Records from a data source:
——————
(* ===== verification/Resources.v ===== *)
(** Host-local resource locks: [src/tools/bigcherry/core/resources.py].

    The lock is a directory with an [owner.json] in it; any number of
    [ResourceLock] instances, in any processes, work on it at once.  Every
    system call is one step of one instance, so a history is an interleaving of
    such steps.  [break_explicit], which the operator calls, has steps too. *)

From S2P Require Import Prelude.

Module Resources.

Definition ResourceError (msg : string) : exn := Exn "ResourceError" msg.

(** The characters [A-Za-z0-9_.-]. *)
Definition safe_char (c : Ascii.ascii) : bool :=
  let n := Ascii.nat_of_ascii c in
  bool_decide (65 <= n <= 90) || bool_decide (97 <= n <= 122) || bool_decide (48 <= n <= 57)
  || existsb (Ascii.eqb c) ["_"%char; "."%char; "-"%char].

(** [re.sub(r"[^A-Za-z0-9_.-]+", "_", s)]; [in_run]: the last character was replaced. *)
Fixpoint safe_name (in_run : bool) (s : string) : string :=
  match s with
  | EmptyString => EmptyString
  | String c s' =>
      if safe_char c then String c (safe_name false s')
      else if in_run then safe_name true s' else String "_" (safe_name true s')
  end.

Definition lock_path (root resource_id : string) : string :=
  root +:+ "/" +:+ safe_name false resource_id +:+ ".lock".

(** The lock directory: absent, or there with what [owner.json] says. *)
Inductive lock_dir : Set :=
| Free
| Claimed (owner : option nat).

#[global] Instance lock_dir_eq_dec : EqDecision lock_dir.
Proof. solve_decision. Defined.

(** Where an instance is in its code. *)
Inductive position : Set :=
| Outside       (**r in no call *)
| Waiting       (**r in [acquire], before [mkdir] *)
| Owning        (**r in [acquire], the directory made, before [owner.json] is written *)
| Undoing       (**r in [acquire], the write failed, before [rmdir] *)
| Unlinking     (**r in [release], before [owner.json] is removed *)
| Removing.     (**r in [release], before [rmdir] *)

(** A [ResourceLock] object: its [_acquired], where it is, and what its last
    call raised. *)
Record instance : Type := mkInstance { acquired : bool; position_of : position; raised : option exn }.

Record System : Type := mkSystem {
  lock : lock_dir;
  instances : gmap nat instance;
  breaking : bool;              (**r [break_explicit] has removed [owner.json], and not the directory *)
}.

(** How [write_text] ends: written, refused before the file was made, or failed
    after that. *)
Inductive written : Set := Written | Refused | Truncated.

(** What an instance does next; the environment chooses. *)
Inductive event : Set :=
| Create                  (**r [__init__] *)
| Acquire                 (**r [acquire] is called *)
| Mkdir (late : bool)     (**r [mkdir]; [late]: the deadline has passed *)
| Write (how : written)   (**r [write_text] of [owner.json] *)
| Undo                    (**r [rmdir] in the handler *)
| Release                 (**r [release] is called *)
| Unlink                  (**r [unlink(missing_ok=True)] *)
| Rmdir                   (**r [rmdir] *)
| Die.                    (**r the process dies *)

#[global] Instance position_eq_dec : EqDecision position.
Proof. solve_decision. Defined.
#[global] Instance written_eq_dec : EqDecision written.
Proof. solve_decision. Defined.
#[global] Instance event_eq_dec : EqDecision event.
Proof. solve_decision. Defined.

Section Lock.
(** The lock directory, the resource, and the timeout as it is printed. *)
Context (path resource_id waited : string).

Definition claimed : exn := ResourceError ("resource is already claimed: " +:+ resource_id +:+ " (waited " +:+ waited +:+ "s)").
Definition not_empty : exn := ResourceError ("resource lock is not empty: " +:+ path).
Definition os_error : exn := Exn "OSError" "".

(** One step of an instance [i] that is at [x]: the lock after it, and the
    instance; [None] when the event is not its next. *)
Definition act (i : nat) (e : event) (l : lock_dir) (x : instance) : option (lock_dir * instance) :=
  let got := acquired x in
  match e, position_of x with
  | Acquire, Outside => Some (l, mkInstance got Waiting None)
  | Mkdir late, Waiting =>
      match l with
      | Free => Some (Claimed None, mkInstance got Owning None)
      | Claimed _ => Some (l, if late then mkInstance got Outside (Some claimed) else x)
      end
  | Write how, Owning =>
      match l, how with
      | Claimed _, Written => Some (Claimed (Some i), mkInstance true Outside None)
      | Claimed _, Truncated => Some (Claimed (Some i), mkInstance got Undoing None)
      | _, _ => Some (l, mkInstance got Undoing None)
      end
  | Undo, Undoing =>
      Some (match l with Claimed None => Free | l => l end, mkInstance got Outside (Some os_error))
  | Release, Outside => Some (l, if got then mkInstance got Unlinking None else mkInstance got Outside None)
  | Unlink, Unlinking =>
      Some (match l with Claimed _ => Claimed None | Free => Free end, mkInstance got Removing None)
  | Rmdir, Removing =>
      match l with
      | Claimed (Some _) => Some (l, mkInstance got Outside (Some not_empty))
      | _ => Some (Free, mkInstance false Outside None)
      end
  | _, _ => None
  end.

Definition fire (i : nat) (e : event) (s : System) : option System :=
  match e with
  | Create =>
      match instances s !! i with
      | Some _ => None
      | None => Some (mkSystem (lock s) (<[i := mkInstance false Outside None]> (instances s)) (breaking s))
      end
  | Die => x ← instances s !! i; Some (mkSystem (lock s) (delete i (instances s)) (breaking s))
  | e =>
      x ← instances s !! i;
      '(l, x') ← act i e (lock s) x;
      Some (mkSystem l (<[i := x']> (instances s)) (breaking s))
  end.

(** [inspect]: [None], or what [owner.json] says. *)
Definition inspect (s : System) : option (option nat) :=
  match lock s with Free => None | Claimed o => Some o end.

(** The two steps of [break_explicit]. *)
Definition break_unlink (s : System) : System :=
  match inspect s with
  | None => s
  | Some _ => mkSystem (Claimed None) (instances s) true
  end.

Definition break_rmdir (s : System) : System :=
  if breaking s then
    mkSystem (match lock s with Claimed None => Free | l => l end) (instances s) false
  else s.

(** ** Histories without [break_explicit] *)

Definition step (s s' : System) : Prop := exists i e, fire i e s = Some s'.

Definition init : System := mkSystem Free ∅ false.

(** The instance has the lock, or is taking it or giving it back. *)
Definition holds (x : instance) : bool :=
  acquired x || match position_of x with Owning | Undoing => true | _ => false end.

(** What the lock directory must be for an instance. *)
Definition agrees (i : nat) (l : lock_dir) (x : instance) : Prop :=
  match position_of x with
  | Outside | Waiting => acquired x = true -> l = Claimed (Some i)
  | Unlinking => acquired x = true /\ l = Claimed (Some i)
  | Removing => acquired x = true /\ l = Claimed None
  | Owning => acquired x = false /\ l = Claimed None
  | Undoing => acquired x = false /\ (l = Claimed None \/ l = Claimed (Some i))
  end.

Record consistent (s : System) : Prop := {
  all_agree : forall i x, instances s !! i = Some x -> agrees i (lock s) x;
  one_holds : forall i j x y, instances s !! i = Some x -> instances s !! j = Some y ->
    holds x = true -> holds y = true -> i = j;
}.

Lemma agrees_free i x : agrees i Free x -> holds x = false.
Proof. unfold agrees, holds. destruct (acquired x), (position_of x); simpl; naive_solver. Qed.

(** An instance that does not hold agrees with any lock. *)
Lemma agrees_idle i l l' x : holds x = false -> agrees i l x -> agrees i l' x.
Proof. unfold agrees, holds. destruct (acquired x), (position_of x); simpl; naive_solver. Qed.

(** One step: the lock changes only by who holds it, or takes it free. *)
Lemma act_agrees i e l x l' x' :
  act i e l x = Some (l', x') -> agrees i l x ->
  agrees i l' x' /\ (l' <> l -> holds x = true \/ l = Free) /\
  (holds x' = true -> holds x = true \/ l = Free).
Proof.
  unfold act, agrees, holds. destruct x as [got pos ex]. cbn [acquired position_of].
  destruct e, pos; try done; try (destruct l as [|[o|]]); try destruct late; try destruct how;
    try destruct got; intros [= <- <-]; cbn; naive_solver.
Qed.

Lemma fire_consistent i e s s' : fire i e s = Some s' -> consistent s -> consistent s'.
Proof.
  intros H [Ha Ho].
  assert (forall j k y z, holds y = true -> holds z = true -> instances s !! j = Some y ->
    instances s !! k = Some z -> j = k) as Ho' by eauto.
  destruct (decide (e = Create)) as [->|Hc]; [|destruct (decide (e = Die)) as [->|Hd]].
  - cbn in H. destruct (instances s !! i) eqn:E; [done|]. injection H as <-. split; cbn.
    + intros j y Hj. destruct (decide (i = j)) as [->|Hne].
      * rewrite lookup_insert_eq in Hj. by injection Hj as <-.
      * rewrite lookup_insert_ne in Hj by done. by apply Ha.
    + intros j k y z Hj Hk Hy Hz. destruct (decide (i = j)) as [->|]; [|destruct (decide (i = k)) as [->|]].
      * rewrite lookup_insert_eq in Hj. by injection Hj as <-.
      * rewrite lookup_insert_eq in Hk. by injection Hk as <-.
      * rewrite lookup_insert_ne in Hj, Hk by done. by eapply Ho.
  - cbn in H. destruct (instances s !! i) eqn:E; [|done]. injection H as <-. split; cbn.
    + intros j y [_ Hj]%lookup_delete_Some. by apply Ha.
    + intros j k y z [_ Hj]%lookup_delete_Some [_ Hk]%lookup_delete_Some. by eapply Ho.
  - assert ((x ← instances s !! i; '(l, x') ← act i e (lock s) x;
             Some (mkSystem l (<[i := x']> (instances s)) (breaking s))) = Some s') as H' by (by destruct e).
    clear H. destruct (instances s !! i) as [x|] eqn:E; [|done]. cbn in H'.
    destruct (act i e (lock s) x) as [[l x']|] eqn:Eact; [|done]. injection H' as <-.
    destruct (act_agrees _ _ _ _ _ _ Eact (Ha _ _ E)) as (Hx & Hl & Hh).
    assert (forall j y, i <> j -> instances s !! j = Some y -> holds x = true \/ lock s = Free -> holds y = false)
      as Hother.
    { intros j y Hne Hj [Hx'|Hfree].
      - apply not_true_is_false. intros Hy. by apply Hne, (Ho _ _ _ _ E Hj).
      - apply (agrees_free j). rewrite <- Hfree. by apply Ha. }
    split; cbn.
    + intros j y Hj. destruct (decide (i = j)) as [->|Hne].
      * rewrite lookup_insert_eq in Hj. by injection Hj as <-.
      * rewrite lookup_insert_ne in Hj by done. destruct (decide (l = lock s)) as [->|Hne']; [by apply Ha|].
        eapply agrees_idle; [|by apply Ha]. by eapply Hother; [..|apply Hl].
    + intros j k y z Hj Hk Hy Hz. destruct (decide (i = j)) as [->|Hij], (decide (j = k)) as [->|Hjk]; try done.
      * rewrite lookup_insert_eq in Hj. injection Hj as <-. rewrite lookup_insert_ne in Hk by done.
        rewrite (Hother k z Hjk Hk) in Hz; [done|by apply Hh].
      * destruct (decide (i = k)) as [->|Hik].
        -- rewrite lookup_insert_eq in Hk. injection Hk as <-. rewrite lookup_insert_ne in Hj by done.
           rewrite (Hother j y Hij Hj) in Hy; [done|by apply Hh].
        -- rewrite lookup_insert_ne in Hj, Hk by done. by eapply Ho.
Qed.

(** C36 A resource is held by one instance at a time: in every interleaving of
    the system calls of any number of instances, with processes that die
    anywhere, at most one instance has acquired the lock; while it has it, the
    directory is there and its [owner.json], until the release removes it, is
    its own; and an instance that has not acquired the lock does not change the
    lock by releasing it. *)
Theorem resource_lock_exclusive s :
  rtc step init s ->
  (forall i j x y, instances s !! i = Some x -> instances s !! j = Some y ->
     acquired x = true -> acquired y = true -> i = j) /\
  (forall i x, instances s !! i = Some x -> acquired x = true ->
     lock s = Claimed (if bool_decide (position_of x = Removing) then None else Some i)) /\
  (forall i x s', instances s !! i = Some x -> acquired x = false -> fire i Release s = Some s' ->
     lock s' = lock s /\ exists x', instances s' !! i = Some x' /\ position_of x' = Outside).
Proof.
  intros Hs.
  assert (consistent s) as [Ha Ho].
  { assert (consistent init) as Hi by (split; by intros).
    revert Hi. induction Hs as [|s0 s1 s2 (i & e & Hf) Hs IH]; [done|]. intros H0. by eapply IH, fire_consistent. }
  split; [|split].
  - intros i j x y Hi Hj Hx Hy. eapply Ho; [exact Hi|exact Hj|..]; unfold holds; by rewrite ?Hx, ?Hy.
  - intros i x Hi Hx. specialize (Ha i x Hi). unfold agrees in Ha.
    case_bool_decide; destruct (position_of x); intuition congruence.
  - intros i x s' Hi Hx Hf. cbn [fire] in Hf. rewrite Hi in Hf. cbn in Hf. unfold act in Hf.
    destruct (position_of x); cbn in Hf; try done. rewrite Hx in Hf. injection Hf as <-. cbn. split; [done|].
    eexists. by rewrite lookup_insert_eq.
Qed.
End Lock.

(** ** Witnesses *)

Definition demo_fire : nat -> event -> System -> option System := fire (lock_path "/locks" "gpu 0") "gpu 0" "300.0".
Definition demo_step : System -> System -> Prop := step (lock_path "/locks" "gpu 0") "gpu 0" "300.0".

Fixpoint run (l : list (nat * event)) (s : System) : option System :=
  match l with
  | [] => Some s
  | (i, e) :: l' => s' ← demo_fire i e s; run l' s'
  end.

Example demo_path : lock_path "/locks" "gpu 0" = "/locks/gpu_0.lock".
Proof. reflexivity. Qed.

Lemma run_steps l s s' : run l s = Some s' -> rtc demo_step s s'.
Proof.
  revert s. induction l as [|[i e] l IH]; intros s H; [injection H as <-; apply rtc_refl|].
  cbn [run] in H. destruct (demo_fire i e s) as [s1|] eqn:E; [|done].
  eapply rtc_l; [by exists i, e|]. by apply IH.
Qed.

Definition system_of (o : option System) : System := default init o.

(** 1 acquires, 2 waits and gives up, releases what it does not have, and 3 is
    waiting. *)
Definition demo_contended : System :=
  system_of (run [(1, Create); (2, Create); (3, Create); (1, Acquire); (2, Acquire); (1, Mkdir false);
    (2, Mkdir false); (1, Write Written); (2, Mkdir true); (2, Release); (3, Acquire)] init).

Lemma resource_lock_exclusive_witness :
  lock demo_contended = Claimed (Some 1) /\ position_of <$> instances demo_contended !! 3 = Some Waiting.
Proof.
  assert (rtc demo_step init demo_contended) as H.
  { apply (run_steps [(1, Create); (2, Create); (3, Create); (1, Acquire); (2, Acquire); (1, Mkdir false);
      (2, Mkdir false); (1, Write Written); (2, Mkdir true); (2, Release); (3, Acquire)]).
    vm_compute. reflexivity. }
  destruct (resource_lock_exclusive (lock_path "/locks" "gpu 0") "gpu 0" "300.0" demo_contended H) as (_ & Hown & _).
  split; [|vm_compute; reflexivity].
  refine (Hown 1 (mkInstance true Outside None) _ eq_refl). vm_compute. reflexivity.
Defined.

(** After the operator breaks the lock of 1 and 2 acquires it, 1, which still
    believes it has it, releases the lock of 2. *)
Example broken_holder_releases_another :
  let taken := system_of (run [(1, Create); (2, Create); (1, Acquire); (1, Mkdir false); (1, Write Written)] init) in
  let again := system_of (run [(2, Acquire); (2, Mkdir false); (2, Write Written)]
                            (break_rmdir (break_unlink taken))) in
  let gone := system_of (run [(1, Release); (1, Unlink); (1, Rmdir)] again) in
  lock again = Claimed (Some 2) /\ lock gone = Free /\ acquired <$> instances gone !! 2 = Some true.
Proof. vm_compute. done. Qed.

(** A write that fails after it has made the file leaves a lock no instance
    holds: [rmdir] in the handler fails too. *)
Example failed_write_strands_lock :
  let s := system_of (run [(1, Create); (1, Acquire); (1, Mkdir false); (1, Write Truncated); (1, Undo)] init) in
  lock s = Claimed (Some 1) /\ acquired <$> instances s !! 1 = Some false.
Proof. vm_compute. done. Qed.

End Resources.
——————
WHAT THE EXERCISE ASKS:
In the data above, which lines lie between the line with "(forall i j" and the line with "Definition demo_fire : nat", inclusive? Print those lines exactly and nothing else.

WRITTEN ANSWER:
  (forall i j x y, instances s !! i = Some x -> instances s !! j = Some y ->
     acquired x = true -> acquired y = true -> i = j) /\
  (forall i x, instances s !! i = Some x -> acquired x = true ->
     lock s = Claimed (if bool_decide (position_of x = Removing) then None else Some i)) /\
  (forall i x s', instances s !! i = Some x -> acquired x = false -> fire i Release s = Some s' ->
     lock s' = lock s /\ exists x', instances s' !! i = Some x' /\ position_of x' = Outside).
Proof.
  intros Hs.
  assert (consistent s) as [Ha Ho].
  { assert (consistent init) as Hi by (split; by intros).
    revert Hi. induction Hs as [|s0 s1 s2 (i & e & Hf) Hs IH]; [done|]. intros H0. by eapply IH, fire_consistent. }
  split; [|split].
  - intros i j x y Hi Hj Hx Hy. eapply Ho; [exact Hi|exact Hj|..]; unfold holds; by rewrite ?Hx, ?Hy.
  - intros i x Hi Hx. specialize (Ha i x Hi). unfold agrees in Ha.
    case_bool_decide; destruct (position_of x); intuition congruence.
  - intros i x s' Hi Hx Hf. cbn [fire] in Hf. rewrite Hi in Hf. cbn in Hf. unfold act in Hf.
    destruct (position_of x); cbn in Hf; try done. rewrite Hx in Hf. injection Hf as <-. cbn. split; [done|].
    eexists. by rewrite lookup_insert_eq.
Qed.
End Lock.

(** ** Witnesses *)

Definition demo_fire : nat -> event -> System -> option System := fire (lock_path "/locks" "gpu 0") "gpu 0" "300.0".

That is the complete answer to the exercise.